No Money: No Comment

I was recently asked what to do about aging parents who had little or no savings but refused to discuss any aspect of their “money issue.” It reminded me that our role as adult children is not necessarily about problem solving; it is about compassionate containment. So many of the issues we feel compelled to “fix” have no clear answers. The best we can do is sort out what to accept from what we can actually change. Here was the advice I offered:

The issue of money, like so many other issues in the last phase of life, is about control. The best way to approach it is to reframe money as means of maintaining control. Lack of money takes away control. This link will take you to an article I authored on “communicating touch choices” that offers a practical strategy for how to do this:http://www.aging.org/i4a/pages/index.cfm?pageid=2103&textonly=1

You may also want to consider three strategies that will help you “hedge” your parent’s financial risk:

1. Buy a long term care policy with a two years home care/two years nursing home benefit. This assumes they will cooperative with the process (i.e. signing the applications and answering questions).
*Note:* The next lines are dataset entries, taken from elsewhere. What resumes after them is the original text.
(** The runs of [main]. *)
Lemma main_shape env outcome evs :
  main upper strip py_int env = (outcome, evs) →
  ((check_required_env env).1 = false ∧ outcome = Returns tt ∧
   evs = RunPrint <$> (check_required_env env).2) ∨
  ((check_required_env env).1 = true ∧
   ∃ path text,
     env !! "SQLITE_DB_PATH" = Some path ∧ env !! "PGPORT" = Some text ∧
     ((py_int text = None ∧ outcome = Raises (IntValueError text) ∧ evs = []) ∨
      (∃ config,
         get_config strip py_int env
         = Returns (Some path, env !! "LOG_FILE", config, tables_from_env strip env) ∧
         ((path_exists path = false ∧ outcome = Returns tt ∧
           evs = [RunLog (MsgDbNotFound path)]) ∨
          (path_exists path = true ∧
           run_sync upper path config (tables_from_env strip env) = (outcome, evs)))))).
Proof.
  unfold main. destruct (check_required_env env) as [ok printed] eqn:Hcheck.
  destruct ok; simpl.
  2: { intros [= <- <-]. by left. }
  assert ((check_required_env env).1 = true) as Hok by (by rewrite Hcheck).
  destruct (get_config_checked strip py_int env Hok)
    as (path & log_file & text & Hpath & _ & Hlog & _ & Hport & Hcfg).
  intros Hmain. right. split; [done|]. exists path, text. split_and!; [done..|].
  destruct (py_int text) as [port|].
  - right. destruct Hcfg as (config & _ & Hcfg). rewrite Hcfg in Hmain.
    exists config. rewrite Hlog. split; [done|].
    destruct (path_exists path); simpl in Hmain.
    + right. by split.
    + left. by injection Hmain as <- <-.
  - left. rewrite Hcfg in Hmain. by injection Hmain as <- <-.
Qed.

Lemma sync_events_app evs1 evs2 :
  sync_events (evs1 ++ evs2) = sync_events evs1 ++ sync_events evs2.
Proof. unfold sync_events. by rewrite omap_app. Qed.

Lemma sync_events_sync (sevs : list (event value)) : sync_events (RunSync <$> sevs) = sevs.
Proof.
  induction sevs as [|ev sevs IH]; [done|].
  change (sync_events (RunSync <$> ev :: sevs)) with (ev :: sync_events (RunSync <$> sevs)).
  by rewrite IH.
Qed.

Lemma run_sync_only_sync (sevs : list (event value)) (ev : run_event value) :
  ev ∈ RunSync <$> sevs → ∃ ev', ev = RunSync ev'.
Proof. intros (ev' & -> & _)%list_elem_of_fmap. by exists ev'. Qed.

(** X13. [main] stops before opening any connection in three cases. When
    a required variable is unset or empty it only prints the lines of
    [check_required_env] and returns. When [PGPORT] is not an integer it
    raises the [ValueError] of [int] without having logged or printed
    anything. When the source file does not exist it logs that one line and
    returns. *)
Theorem main_stops_early env :
  ((check_required_env env).1 = false →
   main upper strip py_int env = (Returns tt, RunPrint <$> (check_required_env env).2)) ∧
  ((check_required_env env).1 = true →
   ∀ path text,
     env !! "SQLITE_DB_PATH" = Some path → env !! "PGPORT" = Some text →
     (py_int text = None →
      main upper strip py_int env = (Raises (IntValueError text), [])) ∧
     (py_int text ≠ None → path_exists path = false →
      main upper strip py_int env = (Returns tt, [RunLog (MsgDbNotFound path)]))).
Proof.
  destruct (main upper strip py_int env) as [outcome evs] eqn:Hmain.
  apply main_shape in Hmain
    as [(Hcheck & -> & ->)|(Hcheck & path & text & Hpath & Hport & Hcases)].
  - split; [done|]. intros Hok. congruence.
  - split; [intros Hno; congruence|]. intros _ path' text' Hpath' Hport'.
    assert (path' = path) as -> by congruence.
    assert (text' = text) as -> by congruence.
    destruct Hcases as [(Hint & -> & ->)|(config & Hcfg & Hcases)].
    + split; [done|]. intros Hint'. congruence.
    + assert (py_int text ≠ None) as Hint.
      { intros Hint. unfold get_config in Hcfg. by rewrite Hport, Hint in Hcfg. }
      split; [intros Hnone; congruence|]. intros _ Hmissing.
      destruct Hcases as [(_ & -> & ->)|(Hexists & _)]; [done|congruence].
Qed.
Lemma str_compare_lt_trans (a b c : string) :
  String.compare a b = Lt -> String.compare b c = Lt -> String.compare a c = Lt.
Proof.
  revert b c. induction a as [|x a IH]; intros [|y b] [|z c]; simpl; try congruence.
  destruct (Ascii.compare x y) eqn:Hxy; try congruence;
    destruct (Ascii.compare y z) eqn:Hyz; try congruence; intros H1 H2.
  - apply ascii_compare_eq in Hxy, Hyz. subst. rewrite ascii_compare_refl. eauto.
  - apply ascii_compare_eq in Hxy. subst. now rewrite Hyz.
  - apply ascii_compare_eq in Hyz. subst. now rewrite Hxy.
  - now rewrite (ascii_compare_lt_trans _ _ _ Hxy Hyz).
Qed.

Lemma str_leb_refl (a : string) : String.leb a a = true.
Proof. unfold String.leb. now rewrite str_compare_refl. Qed.

Lemma str_leb_trans (a b c : string) :
  String.leb a b = true -> String.leb b c = true -> String.leb a c = true.
Proof.
  unfold String.leb.
  destruct (String.compare a b) eqn:Hab; try discriminate;
    destruct (String.compare b c) eqn:Hbc; try discriminate; intros _ _.
  - apply String.compare_eq_iff in Hab, Hbc. subst. now rewrite str_compare_refl.
  - apply String.compare_eq_iff in Hab. subst. now rewrite Hbc.
  - apply String.compare_eq_iff in Hbc. subst. now rewrite Hab.
  - now rewrite (str_compare_lt_trans _ _ _ Hab Hbc).
Qed.

Lemma str_gtb_false_leb (a b : string) : str_gtb a b = false -> String.leb a b = true.
Proof.
  unfold str_gtb, String.ltb, String.leb. rewrite (String.compare_antisym a b).
  destruct (String.compare b a); simpl; congruence.
Qed.

Lemma str_gtb_true_leb (a b : string) : str_gtb a b = true -> String.leb b a = true.
Proof.
  unfold str_gtb, String.ltb, String.leb. destruct (String.compare b a); congruence.
Qed.

(* ===================================================================== *)
(** ** The underscore helpers *)
(* ===================================================================== *)

Section UnderscoreFacts.
Variable A : Type.

Lemma array_at_last (l : list A) (d : A) :
  l <> [] -> array_at l (Z.of_nat (List.length l) - 1) = Some (last l d).
Proof.
  intros Hne. unfold array_at.
  destruct l as [|a l]; [congruence|]. clear Hne.
  replace (Z.of_nat (List.length (a :: l)) - 1) with (Z.of_nat (List.length l))
    by (simpl List.length; lia).
  destruct (Z.ltb_spec (Z.of_nat (List.length l)) 0) as [Hneg|_]; [lia|].
  rewrite Nat2Z.id. revert a. induction l as [|b l IH]; intros a.
  - reflexivity.
  - simpl List.length. simpl nth_error. rewrite IH. reflexivity.
Qed.

Lemma last_In (l : list A) (d : A) : l <> [] -> In (last l d) l.
Proof.
  induction l as [|a l IH]; [congruence|]. intros _.
  destruct l as [|b l]; [now left|]. right. apply IH. congruence.
Qed.

Section MaxFacts.
Variable iteratee : A -> Z.
(** * Velorum market: carts, orders, payments and shipments

    A shallow embedding of the order / cart / payment state machine of
    [market/views.py] and [market/serializer.py].  The database is an
    explicit [Store] of tables; every view action is a function from a
    store to a store and a response, so that writes which survive a failed
    request stay visible. *)

From stdpp Require Import gmap strings list fin_maps.

Local Open Scope string_scope.
Local Open Scope Z_scope.

(** ** Rows of the tables *)

(** Money is a [DecimalField] with two decimal places: amounts are counted
    in hundredths. *)

Module Product.
Record t := mk {
  nombre : string;
  precio : Z;
  precio_final : Z;
  stock : Z;
  stock_proveedor : Z;
  stock_vendido : Z;
  stock_ilimitado : bool
}.

(** Modelled from the spec: the property [Product.stock_disponible] of
    [market/models.py], which is not part of the sources at hand.  The
    specification gives [available = unlimited ? infinity : base - sold];
    the base count is the supplier column [stock_proveedor], the counter
    of sold units is [stock_vendido].  [None] stands for "no bound". *)
Definition stock_disponible (p : t) : option Z :=
  if stock_ilimitado p then None
  else Some (stock_proveedor p - stock_vendido p).

Definition set_stock (n : Z) (p : t) : t :=
  mk (nombre p) (precio p) (precio_final p) n (stock_proveedor p)
     (stock_vendido p) (stock_ilimitado p).

Definition set_stock_vendido (n : Z) (p : t) : t :=
  mk (nombre p) (precio p) (precio_final p) (stock p) (stock_proveedor p)
     n (stock_ilimitado p).
End Product.
(** * A shallow embedding of [app.py]

    The application is a Flask program over an SQLite file: accounts
    ([users]), one free-text note per account ([notes]) and tic-tac-toe
    counters ([game_stats]).  Every route handler of [app.py] is
    transcribed as a computation in a small state monad whose state holds
    the database, the session of the request, the flashed messages and a
    log of the database calls the handler made.

    Conventions of the model:
    - a table is the list of its rows in storage (rowid) order, with the
      [AUTOINCREMENT] counter kept beside it;
    - Python and SQLite integers are [Z];
    - text is [string]; SQLite compares [TEXT] with the binary collation,
      which is [String.eqb];
    - salted hashing and [CURRENT_TIMESTAMP] read the outside world: the
      salt and the clock of a request are inputs ([environ]);
    - the password hash functions of werkzeug and the formatting of the
      timestamp are parameters of the development. *)

From Stdlib Require Import ZArith List String Bool Lia Permutation Sorted.
Import ListNotations.

Local Open Scope string_scope.
Local Open Scope list_scope.
Local Open Scope Z_scope.

(** ** The relational store *)

Module Store.

(** Rows of the three tables of [init_db]. *)

Record user_row := mk_user {
  u_id : Z;
  u_username : string;
  u_email : string;
  u_password_hash : string;
  u_created_at : string
}.

Record note_row := mk_note {
  n_id : Z;
  n_user_id : Z;
  n_content : string;
  n_last_updated : string
}.

Record stats_row := mk_stats {
  g_id : Z;
  g_user_id : Z;
  g_wins : Z;
  g_losses : Z;
  g_ties : Z
}.

(** A table: its rows in insertion order and the largest rowid ever
    handed out ([sqlite_sequence], from [AUTOINCREMENT]). *)

Record table (R : Type) := mk_table {
  rows : list R;
  seq : Z
}.

Arguments mk_table {R} _ _.
Arguments rows {R} _.
Arguments seq {R} _.

Definition empty_table {R : Type} : table R := mk_table [] 0.

Definition append_row {R : Type} (mk : Z -> R) (t : table R) : table R :=
  mk_table (rows t ++ [mk (seq t + 1)]) (seq t + 1).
2. Start funding a dedicated “side fund” for expenses that a long term care policy will not cover.

3. If you parents own their home, become familiar with how “reverse mortgages work and when they make sense.

Lastly, you need to began discussions with local area agencies on aging to determine what, if any, community resources can assist your parents if they run out of money.

This is a tough end-game, especially if you parents don’t want to talk about. The article will help you frame your conversations. Be patient but persistent in your discussions about control and your desire to help them maintain it.